# WORK REQUIRED
Would you please copy the part of the material below that opens with the line containing "m' /\ counted m'." and closes with the line containing "revert m mp"? Copy it exactly, and only it.
INFORMATION PROVIDED Block Start
Lemma try_networks_ok script now m mp a x l :
  core m mp -> routed m -> counted m -> is_u32 x -> mroute_addr_equal (ip_host x) a = true -> assigned m (ip_host x) = None ->
  first_network m x l = longest_network m x ->
  exists m' mp', try_networks script now m a l = Ok (longest_network m x, m') /\ core m' mp' /\ sees_same m m' /\ routed m' /\ counted m'.
Proof.
  intros Hc Hr Hco Hx Ha Hnone Hl. cut (exists m' mp', try_networks script now m a l = Ok (first_network m x l, m') /\
    core m' mp' /\ sees_same m m' /\ routed m' /\ counted m'); [by rewrite Hl|].
  assert (forall i, first_network m x l = Some i -> longest_network m x = Some i) as Hlong by (intros; congruence). clear Hl.
  revert m mp Hc Hr Hco Hnone Hlong. induction l as [|b l IH]; intros m mp Hc Hr Hco Hnone Hlong.
  { exists m, mp. split; [done|]. split_and!; try done. replace m with (set_vhash m (vhash m)) at 2 by by destruct m. apply sees_same_refl. }
  cbn [try_networks first_network] in *. destruct (mask_host_bits_ok a x b Ha Hx) as (t & -> & Ht). cbn [mbind result_bind].
  destruct (vlookup_ok m mp t Hc) as (h' & -> & Hc1). cbn [mbind result_bind]. set (m1 := set_vhash m h') in *.
  pose proof (core_distinct _ _ Hc) as Hd.
  assert (find_route (routes m) (ip_net x b) = mp t ≫= (fun r => routes m !! r)) as Hf by (rewrite (equal_find m _ t Hd Ht); by apply core_find).
  pose proof (routed_vhash m h' Hr Hco) as [Hr1 Hco1].
  assert (first_network m1 x l = first_network m x l) as Ef by (apply first_network_ext; intros; apply sn_assigned, sees_same_refl).
  assert (longest_network m1 x = longest_network m x) as El by (apply longest_network_ext; intros; apply sn_assigned, sees_same_refl).
  destruct (mp t) as [r|] eqn:Er; cbn [mbind option_bind] in Hf.
  - destruct (core_route _ _ _ _ Hc Er) as (rt & mi & Hrt & Hta & Hi). rewrite Hrt in Hf.
    rewrite (multi_route_defined_ok now m1 mp r rt Hc1 Hrt). cbn [mbind result_bind]. change (defined now m1 rt) with (defined now m rt).
    destruct (defined_assigned now m _ rt Hr Hd Hf) as [Hfl0 Hfl3].
    destruct (rd_cache m Hr r rt Hrt) as [Hfl|(Hfl & y & _ & Hy & _)].
    2:{ exfalso. pose proof (mroute_addr_equal_trans _ _ _ Ht Hta) as Hnet. pose proof (host_not_net _ y x b Hy). congruence. }
    rewrite (Hfl0 Hfl) in *. destruct (defined now m rt) eqn:Ed.
    + unfold get_route. cbn [m1 set_vhash routes]. rewrite Hrt. cbn [from_opt mbind result_bind].
      assert (live m (r_instance rt) = true) as Hlive by (unfold defined in Ed; bool_simp; done).
      destruct (cache_route_ok script now m1 mp (r_instance rt) mi a x Hc1 Hr1 Hco1 Hi Hlive Hx Ha) as (o & m' & mp' & -> & Hc' & Hs & Hr' & Hco');
        [rewrite El; apply Hlong; reflexivity|exact Hnone|].
      cbn [mbind result_bind]. exists m', mp'. split; [reflexivity|]. split; [exact Hc'|]. split; [|exact (conj Hr' Hco')].
      eapply sees_same_trans; [apply sees_same_refl|exact Hs].
    + destruct (IH m1 mp Hc1 Hr1 Hco1 Hnone) as (m' & mp' & -> & Hc' & Hs & Hr' & Hco'); [by rewrite Ef, El|]. rewrite Ef. exists m', mp'.
      split; [reflexivity|]. split; [exact Hc'|]. split; [|exact (conj Hr' Hco')]. eapply sees_same_trans; [apply sees_same_refl|exact Hs].
  - cbn [mbind result_bind]. assert (assigned m (ip_net x b) = None) as En by (unfold assigned; by rewrite Hf). rewrite En in *.
    destruct (IH m1 mp Hc1 Hr1 Hco1 Hnone) as (m' & mp' & -> & Hc' & Hs & Hr' & Hco'); [by rewrite Ef, El|]. rewrite Ef. exists m', mp'.
    split; [reflexivity|]. split; [exact Hc'|]. split; [|exact (conj Hr' Hco')]. eapply sees_same_trans; [apply sees_same_refl|exact Hs].
Qed.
INFORMATION PROVIDED Block End
# EXERCISE SOLUTION
  exists m' mp', try_networks script now m a l = Ok (longest_network m x, m') /\ core m' mp' /\ sees_same m m' /\ routed m' /\ counted m'.
Proof.
  intros Hc Hr Hco Hx Ha Hnone Hl. cut (exists m' mp', try_networks script now m a l = Ok (first_network m x l, m') /\
    core m' mp' /\ sees_same m m' /\ routed m' /\ counted m'); [by rewrite Hl|].
  assert (forall i, first_network m x l = Some i -> longest_network m x = Some i) as Hlong by (intros; congruence). clear Hl.
  revert m mp Hc Hr Hco Hnone Hlong. induction l as [|b l IH]; intros m mp Hc Hr Hco Hnone Hlong.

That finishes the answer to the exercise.